When a father dies
I had barely begun in the seminary when Pope John Paul II died. It was a very sad time. It felt like I my own grandfather had died.
In the midst of my grief, I was very impressed by a statement from Bishop Javier Echevarría, the prelate of Opus Dei. He exhorted the faithful not only to pray for the late pope and his successor, but also to love and revere the new pope as we had the old:
This is also the moment to pray for the next Pope, for whom we Catholics are ready from this moment to give all of our filial affection.
I made this my prayer intention during the 2005 conclave (and again in 2013).

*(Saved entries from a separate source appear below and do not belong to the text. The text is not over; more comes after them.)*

Lemma path_names_join (cs : list string) :
  Forall (fun c => is_name c = true) cs -> cs <> [] ->
  path_names (join_slash cs) = cs.
Proof.
  intros H Hne. unfold path_names. rewrite split_join by assumption.
  clear Hne. induction H as [|c cs Hc Hcs IH]; [reflexivity|].
  simpl. destruct (is_name_not_special _ Hc) as (-> & _). simpl.
  rewrite IH. reflexivity.
Qed.

Lemma length_append (a b : string) :
  String.length (a +:+ b) = String.length a + String.length b.
Proof. induction a as [|c a IH]; simpl; [reflexivity|]. rewrite IH. reflexivity. Qed.

(** The name of the bundle root is a file name when the application name
    has no separator. *)
Lemma is_name_app (name : string) :
  plain name = true -> is_name (name +:+ ".app") = true.
Proof.
  intros Hp. unfold is_name. rewrite plain_app, Hp. simpl.
  assert (Hlen : 4 <= String.length (name +:+ ".app")).
  { rewrite length_append. simpl. lia. }
  destruct (name +:+ ".app") as [|a [|b [|c r]]]; simpl in Hlen; try lia.
  replace (String.eqb (String a (String b (String c r))) "") with false by reflexivity.
  replace (String.eqb (String a (String b (String c r))) ".") with false
    by (simpl; destruct (Ascii.eqb a "."); reflexivity).
  replace (String.eqb (String a (String b (String c r))) "..") with false
    by (simpl; destruct (Ascii.eqb a "."), (Ascii.eqb b "."); reflexivity).
  reflexivity.
Qed.

End PathFacts.

(** ** The file-system calls on paths of file names *)

Module FsFacts.
Import GoStrings filepath os Go application Spec PathFacts.

Lemma set_fs_id (p : Proc) : set_fs p (fs p) = p.
Proof. destruct p; reflexivity. Qed.

Lemma plain_substring (s : string) (n m : nat) :
  plain s = true -> plain (substring n m s) = true.
Proof.
  revert n m. induction s as [|c s IH]; intros n m Hp.
  - destruct n, m; reflexivity.
  - simpl in Hp. apply andb_prop in Hp. destruct Hp as [Hc Hs].
    destruct n as [|n]; destruct m as [|m]; simpl; auto.
    rewrite Hc. apply IH. exact Hs.
Qed.

Lemma endsWithDot_name (c : string) : is_name c = true -> endsWithDot c = false.
Proof.
  intros Hc. unfold endsWithDot.
  destruct (is_name_not_special _ Hc) as (_ & -> & _). simpl.
  unfold HasSuffix. apply andb_false_iff. right.
  apply String.eqb_neq. intros Heq.
  pose proof (plain_substring c (String.length c - String.length "/.")
                (String.length "/.") (is_name_plain _ Hc)) as Hp.
  rewrite Heq in Hp. discriminate.
Qed.

(** Without following it, a file name leads to its place in the directory. *)
Lemma walk_name_nofollow (fuel : nat) (m : gmap (list string) node)
  (cur : key) (c : string) :
  is_name c = true -> walk fuel m false cur [c] = inr (cur ++ [c]).
Proof.
  intros Hc. destruct (is_name_not_special _ Hc) as (He & Hd & Hdd).
  destruct fuel; cbn [walk walk_names]; rewrite He, Hd, Hdd; simpl;
    (destruct (m !! (cur ++ [c])) as [n|]; [destruct (nkind n)|]; reflexivity).
Qed.

(** A resolution that succeeds is not disturbed by a regular file put at
    a place where there was nothing or a regular file. *)
Lemma walk_names_insert_file (m : gmap (list string) node) (k : key) (n' : node)
  (follow follow' : key -> list string -> Errno + key) (fl : bool) :
  (m !! k = None \/ exists n c, m !! k = Some n /\ nkind n = KFile c) ->
  (exists c', nkind n' = KFile c') ->
  (forall cur todo k', follow cur todo = inr k' -> follow' cur todo = inr k') ->
  forall todo cur k',
    walk_names follow m fl cur todo = inr k' ->
    walk_names follow' (<[k := n']> m) fl cur todo = inr k'.
Proof.
  intros Hk (c' & Hn') Hf todo.
  induction todo as [|c rest IH]; intros cur k'; cbn [walk_names]; [trivial|].
  destruct (String.eqb c "" || String.eqb c "."); [apply IH|].
  destruct (String.eqb c ".."); [apply IH|].
  destruct (decide (k = cur ++ [c])) as [->|Hne].
  - rewrite lookup_insert_eq, Hn'.
    destruct (m !! (cur ++ [c])) as [n|] eqn:E.
    + destruct Hk as [Hk|(n0 & c0 & Hk & Hc0)]; [discriminate Hk|].
      injection Hk as <-. rewrite Hc0. destruct (is_nil rest); trivial.
    + destruct (is_nil rest); [trivial|discriminate].
  - rewrite lookup_insert_ne by exact Hne.
    destruct (m !! (cur ++ [c])) as [n|]; [|trivial].
    destruct (nkind n); [apply IH|trivial|].
    destruct (is_nil rest && negb fl); [trivial|apply Hf].
Qed.

Lemma walk_insert_file (m : gmap (list string) node) (k : key) (n' : node)
  (fl : bool) :
  (m !! k = None \/ exists n c, m !! k = Some n /\ nkind n = KFile c) ->
  (exists c', nkind n' = KFile c') ->
  forall fuel cur todo k',
    walk fuel m fl cur todo = inr k' ->
    walk fuel (<[k := n']> m) fl cur todo = inr k'.
Proof.
  intros Hk Hn'. induction fuel as [|f IH]; intros cur todo k'; simpl;
    apply walk_names_insert_file; (assumption || discriminate || exact IH).
Qed.

Lemma resolve_insert_file (p p' : Proc) (k k' : key) (n' : node) (fl : bool)
  (path : string) :
  cwd p' = cwd p ->
  fs p' = <[k := n']> (fs p) ->
  (fs p !! k = None \/ exists n c, fs p !! k = Some n /\ nkind n = KFile c) ->
  (exists c', nkind n' = KFile c') ->
  resolve p fl path = inr k' ->
  resolve p' fl path = inr k'.
Proof.
  intros Hcwd Hfs Hk Hn'. unfold resolve. rewrite Hcwd, Hfs.
  destruct (String.eqb path ""); [discriminate|].
  apply walk_insert_file; assumption.
Qed.

Lemma resolve_name_nofollow (p : Proc) (c : string) :
  is_name c = true -> resolve p false c = inr (cwd p ++ [c]).
Proof.
  intros Hc. unfold resolve.
  destruct (is_name_not_special _ Hc) as (-> & _).
  rewrite (is_name_not_rooted _ Hc).
  change c with (join_slash [c]) at 1.
  rewrite path_names_join by (repeat constructor; assumption || discriminate).
  apply walk_name_nofollow, Hc.
Qed.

A few years later, in 2008, I met Don Javier when he visited Melbourne. It is the custom, when greeting European bishops, to kiss their episcopal ring, but as I bent down to do this, Don Javier sort of scooped me up into his arms and hugged me. I greeted him as “Your Excellency,” but he corrected me in heavily-accented English. “No! You must call me Father, for we are father and son!”
A few years later again, in 2010, the day after I was ordained a deacon, I wrote a letter to Don Javier. (I addressed him as Father, not Excellency!) I requested admission into Opus Dei, to which he gave his assent.
And now, in 2016, this father of mine has died, and the experience is not dissimilar to the death of St John Paul II. Of course I have already started praying for his successor — and also for myself, that I might foster filial affection for the next Father.
Meanwhile, I’m praying for Don Javier with gratitude and admiration.